[Dataset entries]
******
(* ===== verification/VfsTfs.v ===== *)
(** * The file system driver under the virtual file system

    The trivial file system as an instance of the driver interface of [Vfs],
    and what opening and reading a file through both layers does. *)
From S2P Require Import Prelude Bytes Libc Bitmap Sync Tfs TfsFile TfsLock Vfs VfsSpec VfsFile.
From Stdlib Require Import FunctionalExtensionality.
Import Libc Tfs TfsFile TfsLock Vfs VfsSpec VfsFile.

Module VfsTfs.

(** ** The instance *)

Section instance.
Context {D : Type} `{Gbd D}.

(** A mounted volume with what unmounting it gives back. *)
Record volume := Volume { tv_fs : fs_t (D := D); tv_env : mount_env (D := D) }.
#[global] Instance eta_volume : Eta volume := fun v => Volume (tv_fs v) (tv_env v).

Definition tfs : lens volume (tfs_t (D := D)) :=
  Lens (λ v, internal (tv_fs v)) (λ t v, v <| tv_fs := (tv_fs v) <| internal := t |> |>).

#[global] Instance tfs_filesystem : FileSystem volume := {
  fs_volume v := volume_name (tv_fs v);
  fs_unmount := λ v, zoom #tv_env (tfs_unmount (tv_fs v)) v;
  fs_open name := zoom tfs (tfs_open name);
  fs_close id := zoom tfs (tfs_close id);
  fs_read id buffer n offset := zoom tfs (tfs_read id buffer n offset);
  fs_write id buffer n offset := zoom tfs (tfs_write id buffer n offset);
  fs_create name size := zoom tfs (tfs_create name size);
  fs_remove name := zoom tfs (tfs_remove name);
  fs_getfree := zoom tfs tfs_getfree;
  fs_filecount := zoom tfs tfs_filecount;
  fs_file index buffer := zoom tfs (tfs_file index buffer) }.

(** No operation is in progress on the volume. *)
Definition unlocked (v : volume) : Prop := lock (internal (tv_fs v)) = 1.

Lemma returns_runs {A} (m : M (tfs_t (D := D)) A) :
  returns_lock m → runs unlocked (zoom tfs m) unlocked.
Proof.
  intros Hm. apply (runs_zoom _ _ (λ t, lock t = 1) (λ t, lock t = 1)); [|done|done].
  intros t Ht. specialize (Hm t). destruct (m t) as [a t'|t' k| | |]; try done.
  - destruct Hm as [_ ->]. done.
  - destruct Hm as (_ & Hl & _). lia.
Qed.

#[global] Instance tfs_wait_free : FsWaitFree volume unlocked.
Proof.
  split; intros.
  - intros v Hv. cbn. unfold zoom, tfs_unmount, sem_P. rw decide_True; [|done].
    cbn. rw Hv. lia.
  - apply returns_runs, open_returns.
  - apply (runs_zoom _ _ (λ t, lock t = 1) (λ t, lock t = 1)); [by intros t|done|done].
  - apply returns_runs, read_returns.
  - apply returns_runs, write_returns.
  - apply returns_runs, create_returns.
  - apply returns_runs, remove_returns.
  - apply returns_runs, locked_body. repeat gives_step.
  - apply returns_runs, locked_body. repeat gives_step.
  - apply returns_runs, locked_body. repeat gives_step.
Qed.
End instance.

(** ** Reading a file through both layers *)

Section reading.
Context {D : Type} `{Gbd D} `{!GbdLaws D} (works : D → Prop) `{!GbdReliable D works}.

(** Entry [e] of the table of open files names a file of a mounted volume. *)
Record reads_file (dr : Z → volume (D := D)) (fl : list openfile_entry_t) (file : Z) (e : openfile_entry_t)
    (img : Z → list Z) : Prop := {
  rf_file : 0 ≤ file < 512;
  rf_entry : arr_get fl file = Some e;
  rf_used : of_filesystem e ≠ 0;
  rf_mounted : mounted works (internal (tv_fs (dr (of_filesystem e))));
  rf_lock : 0 < lock (internal (tv_fs (dr (of_filesystem e))));
  rf_image : image (internal (tv_fs (dr (of_filesystem e)))) = img;
  rf_ok : file_ok img (totalblocks (internal (tv_fs (dr (of_filesystem e))))) (fileid e) }.

Lemma vfs_read_file fss fl u k dr file e img buffer bufsize :
  reads_file dr fl file e img → 0 ≤ seek_position e ≤ fsize img (fileid e) →
  0 ≤ k → 0 ≤ bufsize ≤ Z.of_nat (length buffer) →
  let p := seek_position e in
  let n := Z.min bufsize (fsize img (fileid e) - p) in
  ∃ fl' dr', vfs_read file (Some buffer) bufsize (vfs_at fss fl u k dr) =
      Done (n, splice buffer 0 (slice (fbytes img (fileid e)) p n)) (vfs_at fss fl' u k dr') ∧
    reads_file dr' fl' file (e <| seek_position := p + n |>) img.
Proof.
  intros [R1 R2 R3 R4 R5 R6 R7] R8 Hk Hb p n. pose proof (fo_size _ _ _ R7) as Hsz.
  rewrite -R6 in R7 R8.
  destruct (tfs_read_run works _ (fileid e) buffer bufsize p R4 R5 R7 R8 Hb) as (t & Hrun & [T1 T2 T3 T4 T5]).
  set (q := of_filesystem e) in *. set (v := dr q) in *.
  assert (fs_read (fileid e) buffer bufsize p v =
    Done (n, splice buffer 0 (slice (fbytes img (fileid e)) p n)) (lset tfs t v)) as Hfs.
  { cbn [fs_read tfs_filesystem]. unfold zoom. change (lget tfs v) with (internal (tv_fs v)). rw Hrun. by rw R6. }
  rewrite R6 in R7 R8. eexists _, _. split; [eapply vfs_read_run; [..|exact Hfs]; done || lia|].
  assert (with_driver dr q (lset tfs t v) q = lset tfs t v) as Hq by (unfold with_driver; by rw decide_True).
  assert (image t = img) as Himg by (rw -R6; apply functional_extensionality; apply T4).
  assert (moved fl file e n = <[Z.to_nat file := e <| seek_position := p + n |>]> fl) as ->.
  { unfold moved. destruct (decide (0 < n)) as [Hp|Hp].
    - rw i32_small; [|done]. subst p n. lia.
    - assert (n = 0) as -> by (subst p n; lia). rw Z.add_0_r list_insert_id //.
      apply arr_get_Some in R2 as [_ R2]. rw R2. by destruct e. }
  constructor; cbn; fold q; try rw Hq; try done.
  - exact (arr_get_same _ _ _ _ R2).
  - change (internal (tv_fs (lset tfs t v))) with t. by rw T2.
  - change (internal (tv_fs (lset tfs t v))) with t. by rw T3.
Qed.

(** Moving the position, and reading beyond the end of the file. *)
Lemma vfs_seek_file fss fl u k dr file e img p :
  reads_file dr fl file e img → 0 ≤ k → 0 ≤ p →
  ∃ fl', vfs_seek file p (vfs_at fss fl u k dr) = Done VFS_OK (vfs_at fss fl' u k dr) ∧
    reads_file dr fl' file (e <| seek_position := p |>) img.
Proof.
  intros [R1 R2 R3 R4 R5 R6 R7] Hk Hp. exists (<[Z.to_nat file := e <| seek_position := p |>]> fl). split.
  - unfold vfs_seek. unfold vfs_at at 1. rw bind_start. destruct (decide (VFS_OK ≠ VFS_OK)) as [Hx|_]; [by destruct Hx|].
    rw bind_assert // bind_sem_P; [exact eq_refl|].
    change (lset #openfile_sem _ _) with (VfsT 1 fss 0 fl 1 u (k + 1) 1 dr).
    rw (bind_Done _ _ _ _ _ (verify_run _ _ _ _ _ _ _ file e R2 R3 R1)).
    rw (bind_Done _ _ _ _ _ (set_file_run _ _ _ _ _ _ _ file e _ R2)) bind_sem_V. by apply end_run.
  - constructor; try done. exact (arr_get_same _ _ _ _ R2).
Qed.

Lemma tfs_read_beyond s f buffer bufsize offset :
  mounted works s → 0 < lock s → file_ok (image s) (totalblocks s) f → fsize (image s) f < offset →
  ∃ s', tfs_read f buffer bufsize offset s = Done (Tfs.VFS_ERROR, buffer) s' ∧ reading works s s' f.
Proof.
  intros Hm Hlk Hf Ho. pose proof Hf as [F1 F2 F3]. unfold tfs_read. rw bind_sem_P //.
  set (s0 := lset #lock _ s). assert (mounted works s0) as Hm0 by by apply mounted_lock.
  rw bind_gets. change (totalblocks s0) with (totalblocks s).
  pose proof (mt_total _ _ Hm) as Ht. rw i32_small; [lia|]. rw decide_False; [lia|].
  destruct (read_inode_ok works s0 f Hm0 Hf) as (r & s1 & Hr & Hrun & Hrd & Hfs).
  rw (bind_Done _ _ _ _ _ Hrun) decide_False //. rw (bind_Done _ _ _ _ _ Hfs).
  change (image s0) with (image s) in *. rw (i32_fsize _ _ _ Hf). rw decide_True; [lia|].
  unfold unlock. rw bind_sem_V. eexists. split; [reflexivity|].
  destruct Hrd as [[] R2 R3 R4 R5]. constructor; [by constructor| |done..].
  change (lock s1 + 1 = lock s). rw R2. change (lock s - 1 + 1 = lock s). lia.
Qed.

Lemma vfs_read_beyond fss fl u k dr file e img buffer bufsize :
  reads_file dr fl file e img → 0 ≤ k → 0 ≤ bufsize → fsize img (fileid e) < seek_position e →
  ∃ s', vfs_read file (Some buffer) bufsize (vfs_at fss fl u k dr) = Done (VFS_ERROR, buffer) s'.
Proof.
  intros [R1 R2 R3 R4 R5 R6 R7] Hk Hb Hp. rewrite -R6 in R7 Hp.
  destruct (tfs_read_beyond _ (fileid e) buffer bufsize (seek_position e) R4 R5 R7 Hp) as (t & Hrun & _).
  set (q := of_filesystem e) in *. set (v := dr q) in *. eexists.
  eapply (vfs_read_run fss fl u k dr file e buffer bufsize _ _ (lset tfs t v)); try done.
  cbn [fs_read tfs_filesystem]. unfold zoom. change (lget tfs v) with (internal (tv_fs v)). by rw Hrun.
Qed.

(** Two reads of an open file through the virtual file system and
    the driver, one after the other, return the two consecutive pieces of the file
    from the entry's position on: the position moves by what was read. *)
Theorem vfs_reads_in_sequence fss fl u k dr file e img b1 n1 b2 n2 :
  reads_file dr fl file e img → 0 ≤ seek_position e → 0 ≤ k →
  0 ≤ n1 ≤ Z.of_nat (length b1) → 0 ≤ n2 ≤ Z.of_nat (length b2) →
  seek_position e + n1 + n2 ≤ fsize img (fileid e) →
  ∃ s1 s2,
    vfs_read file (Some b1) n1 (vfs_at fss fl u k dr) =
      Done (n1, splice b1 0 (slice (fbytes img (fileid e)) (seek_position e) n1)) s1 ∧
    vfs_read file (Some b2) n2 s1 =
      Done (n2, splice b2 0 (slice (fbytes img (fileid e)) (seek_position e + n1) n2)) s2 ∧
    slice (fbytes img (fileid e)) (seek_position e) (n1 + n2) =
      slice (fbytes img (fileid e)) (seek_position e) n1 ++ slice (fbytes img (fileid e)) (seek_position e + n1) n2.
Proof.
  intros R Hp0 Hk H1 H2 Hs. assert (0 ≤ seek_position e ≤ fsize img (fileid e)) as Hp by lia.
  destruct (vfs_read_file fss fl u k dr file e img b1 n1 R Hp Hk H1) as (fl1 & dr1 & Hr1 & R1).
  rw Z.min_l in Hr1 R1; [lia|].
  assert (0 ≤ seek_position (e <| seek_position := seek_position e + n1 |>) ≤ fsize img (fileid e)) as Hp1
    by (change (0 ≤ seek_position e + n1 ≤ fsize img (fileid e)); lia).
  destruct (vfs_read_file fss fl1 u k dr1 file _ img b2 n2 R1 Hp1 Hk H2) as (fl2 & dr2 & Hr2 & R2).
  change (seek_position (e <| seek_position := _ |>)) with (seek_position e + n1) in Hr2.
  change (fileid (e <| seek_position := _ |>)) with (fileid e) in Hr2.
  rw Z.min_l in Hr2; [lia|]. eexists _, _. split; [exact Hr1|]. split; [exact Hr2|].
  apply slice_app; lia.
Qed.
End reading.

(** ** Witnesses: one mounted volume, one open file *)

Definition example_driver : volume (D := ramdisk) :=
  Volume (FsT [118; 0] 4096 example_volume) (MountEnv [] [] [] (Ramdisk (λ _, []) 0)).
Definition example_mounts : list vfs_entry_t :=
  VfsEntry 64 (118 :: replicate 15 0) :: replicate 7 (VfsEntry 0 (replicate 16 0)).
Definition example_files : list openfile_entry_t := OpenFile 64 3 500 :: replicate 511 (OpenFile 0 0 0).
Definition example_vfs : vfs_t := vfs_at example_mounts example_files 0 0 (λ _, example_driver).

Lemma vfs_returns_locks_witness :
  match vfs_exec (Seek 0 20) example_vfs with Done r _ => r = (0, []) | _ => False end ∧
  match vfs_exec (Seek 0 20) example_vfs with
  | Done r s' => marks unlocked 1 true 1 1 1 0 s' ∧ (1 = 0 → r.1 = VFS_UNUSABLE ∧ s' = example_vfs)
  | Blocked _ _ => False | _ => True end.
Proof.
  split; [vm_compute; reflexivity|].
  apply (vfs_returns_locks unlocked (Seek 0 20) 1 0 example_vfs). constructor; try reflexivity.
Defined.

Lemma vfs_halted_refuses_witness :
  vfs_exec (Close 0) (VfsT 1 example_mounts 1 example_files 1 0 0 0 (λ _, example_driver)) =
    Done (VFS_UNUSABLE, []) (VfsT 1 example_mounts 1 example_files 1 0 0 0 (λ _, example_driver)).
Proof.
  apply (vfs_halted_refuses (Close 0)); [exact I|reflexivity|reflexivity].
Defined.

Lemma example_tables_ok : tables_ok example_mounts example_files.
Proof.
  constructor; [reflexivity|reflexivity|]. repeat constructor; by eexists.
Qed.

(** A driver with one file, for the example of vfs_open. *)
Definition one_file : FileSystem unit := {|
  fs_volume _ := []; fs_unmount := mret VFS_OK; fs_open _ := mret 7; fs_close _ := mret VFS_OK;
  fs_read _ buffer _ _ := mret (0, buffer); fs_write _ _ _ _ := mret 0; fs_create _ _ := mret VFS_ERROR;
  fs_remove _ := mret VFS_ERROR; fs_getfree := mret 0; fs_filecount := mret 1;
  fs_file _ buffer := mret (0, buffer) |}.

Lemma vfs_open_opens_witness :
  @vfs_open unit one_file [91; 118; 93; 102; 0] (vfs_at example_mounts example_files 0 0 (λ _, tt)) =
    Done 1 (vfs_at example_mounts (<[1%nat := OpenFile 64 7 0]> example_files) 0 0
      (with_driver (λ _, tt) 64 tt)).
Proof.
  exact (@vfs_open_opens unit one_file (λ _, tt) (λ _ _, (7, tt)) (λ _ _ _ _, eq_refl) [91; 118; 93; 102; 0]
    [91; 118; 93; 102] example_mounts example_files 0 0 example_tables_ok ltac:(lia) eq_refl).
Defined.

Lemma vfs_mount_registers_witness :
  vfs_mount 128 [119; 0] example_vfs =
    Done VFS_OK (vfs_at (<[1%nat := VfsEntry 128 (119 :: replicate 15 0)]> example_mounts) example_files 0 0
      (λ _, example_driver)).
Proof.
  refine (vfs_mount_registers 128 [119; 0] [119] example_mounts example_files 0 0 (λ _, example_driver)
    example_tables_ok _ _ eq_refl _).
  - repeat constructor.
  - lia.
  - discriminate.
Defined.

Lemma vfs_unmount_keeps_name_witness :
  ∃ s, vfs_unmount [118; 0] (vfs_at example_mounts (replicate 512 (OpenFile 0 0 0)) 0 0 (λ _, example_driver)) = Done VFS_OK s ∧
    vfs_mount 128 [118; 0] s = Done VFS_ERROR s.
Proof.
  destruct (vfs_unmount_keeps_name [118; 0] [118] example_mounts (replicate 512 (OpenFile 0 0 0)) 0 0 (λ _, example_driver)
    0 (VfsEntry 64 (118 :: replicate 15 0)) 0
    (Volume (FsT [118; 0] 4096 example_volume) (MountEnv [0] [4096] [] (disk example_volume))) 128) as (s & H1 & _ & H2).
  - constructor; [reflexivity|reflexivity|]. repeat constructor; by eexists.
  - repeat constructor.
  - lia.
  - reflexivity.
  - discriminate.
  - reflexivity.
  - discriminate.
  - apply Forall_replicate. discriminate.
  - reflexivity.
  - exists s. split; [exact H1|exact H2].
Defined.

Lemma vfs_reads_in_sequence_witness :
  ∃ s1 s2 l1 l2, vfs_read 0 (Some (replicate 40 0)) 40 example_vfs = Done (40, l1) s1 ∧
    vfs_read 0 (Some (replicate 60 0)) 60 s1 = Done (60, l2) s2.
Proof.
  destruct (vfs_reads_in_sequence (λ _, True) example_mounts example_files 0 0 (λ _, example_driver) 0 (OpenFile 64 3 500)
    (image example_volume) (replicate 40 0) 40 (replicate 60 0) 60) as (s1 & s2 & H1 & H2 & _).
  - constructor; [lia|reflexivity|discriminate|exact example_volume_mounted|reflexivity|reflexivity|exact example_file_ok].
  - cbn. lia.
  - lia.
  - rewrite length_replicate. lia.
  - rewrite length_replicate. lia.
  - cbn [fileid seek_position]. rewrite example_size. lia.
  - exists s1, s2. eexists _, _. split; [exact H1|exact H2].
Defined.
End VfsTfs.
******
=== Your instructions ===
Restate word for word only the lines above from the line containing "t. by rw T3." to the line containing "destruct Hrd as", both of them included.

=== Answer for this exercise ===
  - change (internal (tv_fs (lset tfs t v))) with t. by rw T3.
Qed.

(** Moving the position, and reading beyond the end of the file. *)
Lemma vfs_seek_file fss fl u k dr file e img p :
  reads_file dr fl file e img → 0 ≤ k → 0 ≤ p →
  ∃ fl', vfs_seek file p (vfs_at fss fl u k dr) = Done VFS_OK (vfs_at fss fl' u k dr) ∧
    reads_file dr fl' file (e <| seek_position := p |>) img.
Proof.
  intros [R1 R2 R3 R4 R5 R6 R7] Hk Hp. exists (<[Z.to_nat file := e <| seek_position := p |>]> fl). split.
  - unfold vfs_seek. unfold vfs_at at 1. rw bind_start. destruct (decide (VFS_OK ≠ VFS_OK)) as [Hx|_]; [by destruct Hx|].
    rw bind_assert // bind_sem_P; [exact eq_refl|].
    change (lset #openfile_sem _ _) with (VfsT 1 fss 0 fl 1 u (k + 1) 1 dr).
    rw (bind_Done _ _ _ _ _ (verify_run _ _ _ _ _ _ _ file e R2 R3 R1)).
    rw (bind_Done _ _ _ _ _ (set_file_run _ _ _ _ _ _ _ file e _ R2)) bind_sem_V. by apply end_run.
  - constructor; try done. exact (arr_get_same _ _ _ _ R2).
Qed.

Lemma tfs_read_beyond s f buffer bufsize offset :
  mounted works s → 0 < lock s → file_ok (image s) (totalblocks s) f → fsize (image s) f < offset →
  ∃ s', tfs_read f buffer bufsize offset s = Done (Tfs.VFS_ERROR, buffer) s' ∧ reading works s s' f.
Proof.
  intros Hm Hlk Hf Ho. pose proof Hf as [F1 F2 F3]. unfold tfs_read. rw bind_sem_P //.
  set (s0 := lset #lock _ s). assert (mounted works s0) as Hm0 by by apply mounted_lock.
  rw bind_gets. change (totalblocks s0) with (totalblocks s).
  pose proof (mt_total _ _ Hm) as Ht. rw i32_small; [lia|]. rw decide_False; [lia|].
  destruct (read_inode_ok works s0 f Hm0 Hf) as (r & s1 & Hr & Hrun & Hrd & Hfs).
  rw (bind_Done _ _ _ _ _ Hrun) decide_False //. rw (bind_Done _ _ _ _ _ Hfs).
  change (image s0) with (image s) in *. rw (i32_fsize _ _ _ Hf). rw decide_True; [lia|].
  unfold unlock. rw bind_sem_V. eexists. split; [reflexivity|].
  destruct Hrd as [[] R2 R3 R4 R5]. constructor; [by constructor| |done..].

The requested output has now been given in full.